I thought he was cute, but I had already decided I was going to be in a bad mood that night, so I shrugged off the arm he had slung around my shoulder and went to go find my friend.
Somehow, the same friend managed to rope me into going to another party the next night. I saw the same guy from the night before, sober this time but just as energetic. At some point, the alcohol loosened me up enough to where I worked up the nerve to talk to him. The conversation was cut short when my friend started throwing up off the porch balcony and I was charged with caring for her. I quickly gave him my Instagram before rushing off. It was like the college version of Cinderella leaving her glass slipper.
A few weeks later I got a message from him asking me on a date. It must have gone well, because over 6 months later we're still together.
What I didn't realize when we first met was that he didn't go to my school. He didn't even live in the same city. He had just driven 2 and a half hours from Charlotte to Asheville to visit a friend that weekend. Like me, he had school and work to attend to so he could only visit me on the weekends. The times he was free and able to visit amounted to around one weekend a month.
The longer I dated him, the more difficult it became to say goodbye after our weekends together. It wasn't all that bad though. Texting and FaceTiming made it feel almost as though we were actually together. Almost.
The reality of being in a long distance relationship didn't really hit me until I went home for Christmas break. The 7 hour distance between my hometown and Charlotte made the normal distance between us seem as tiny as the walk from my room to the kitchen. I struggled with the thought that this was going to be my reality for the foreseeable future.

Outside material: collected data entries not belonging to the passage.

Lemma applies_audit `{!PolicyCodecLaws} operation a n t :
  user_principal (ga_owner_user_ura a) → is_all_zero_principal_id (ga_principal_id a) = false →
  admissible_ura (ga_actor_ura a) →
  applies RKAudit operation (audit_value a) n t (set_audit (btree_insert (ga_audit_record_id a) a) t).
Proof.
  intros Ho Hz Ha r (Hk & _ & Hp & _). unfold apply_record. rewrite Hk, Hp, audit_codec. cbn [mbind result_bind].
  rewrite (proj2 (validate_user_principal_ura_Ok _ _) Ho). cbn [mbind result_bind]. rewrite Hz. cbn [mbind result_bind negb ensure].
  by rewrite (proj2 (validate_runtime_identity_ura_Ok _ _) Ha).
Qed.

Lemma applies_request `{!PolicyCodecLaws} operation q n t :
  validate_request_transition (assoc (pr_request_id q) (ac_requests t)) q = Ok tt →
  applies RKRequest operation (request_value q) n t (set_requests (btree_insert (pr_request_id q) q) t).
Proof.
  intros Hv r (Hk & _ & Hp & _). unfold apply_record. rewrite Hk, Hp, request_codec. cbn [mbind result_bind].
  by rewrite Hv.
Qed.

Lemma applies_proof `{!PolicyCodecLaws} p n t :
  validate_authority_proof_identity p = Ok tt → ap_proof_id p ∉ ac_consumed_proof_ids t →
  applies RKProof OpCreated (proof_value p) n t (set_proofs (btree_insert (ap_proof_id p) p) t).
Proof.
  intros Hv Hc r (Hk & Ho & Hp & _). unfold apply_record. rewrite Hk, Hp, Ho, proof_codec. cbn [mbind result_bind].
  rewrite Hv. cbn [mbind result_bind]. by rewrite bool_decide_false by done.
Qed.

Lemma applies_consumed `{!PolicyCodecLaws} p n t :
  validate_authority_proof_identity p = Ok tt → is_Some (assoc (ap_proof_id p) (ac_proofs t)) →
  applies RKProof OpConsumed (proof_value p) n t (set_consumed (λ c, {[ap_proof_id p]} ∪ c) t).
Proof.
  intros Hv Hc r (Hk & Ho & Hp & _). unfold apply_record. rewrite Hk, Hp, Ho, proof_codec. cbn [mbind result_bind].
  rewrite Hv. cbn [mbind result_bind]. by rewrite bool_decide_true by done.
Qed.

Long distance relationships are tough. It sucks when all you wanna do is hug your significant other but you know you'll have to wait a whole month to do so, maybe more. Seeing couples on my campus holding hands while they walk to class together sometimes fills me with a sudden resentment. I can't help but think it's not fair that they see each other every day while all I have is FaceTime calls that get disconnected by the spotty school wifi.
All relationships require trust, but long distance relationships even more so. When the person you love is hundreds of miles away, it's hard not to have some doubts. They could be doing absolutely anything behind your back, and you would likely never know. The amount of faith you have to place in your significant other in a long distance relationship is astronomical, and honestly kinda scary.
If I wanted to, I could date someone I go to school with. I would be able to see them everyday, eat dinner with them, watch movies together, and hold hands on our way to class. It would be so much easier. But none of it would be worth it, because I can't imagine loving someone else as much as I love my boyfriend. Every time I see him, I'm even more excited than I was the last time.
So yeah, long distance relationships suck. You just gotta find the person who makes the suckiness all worth it.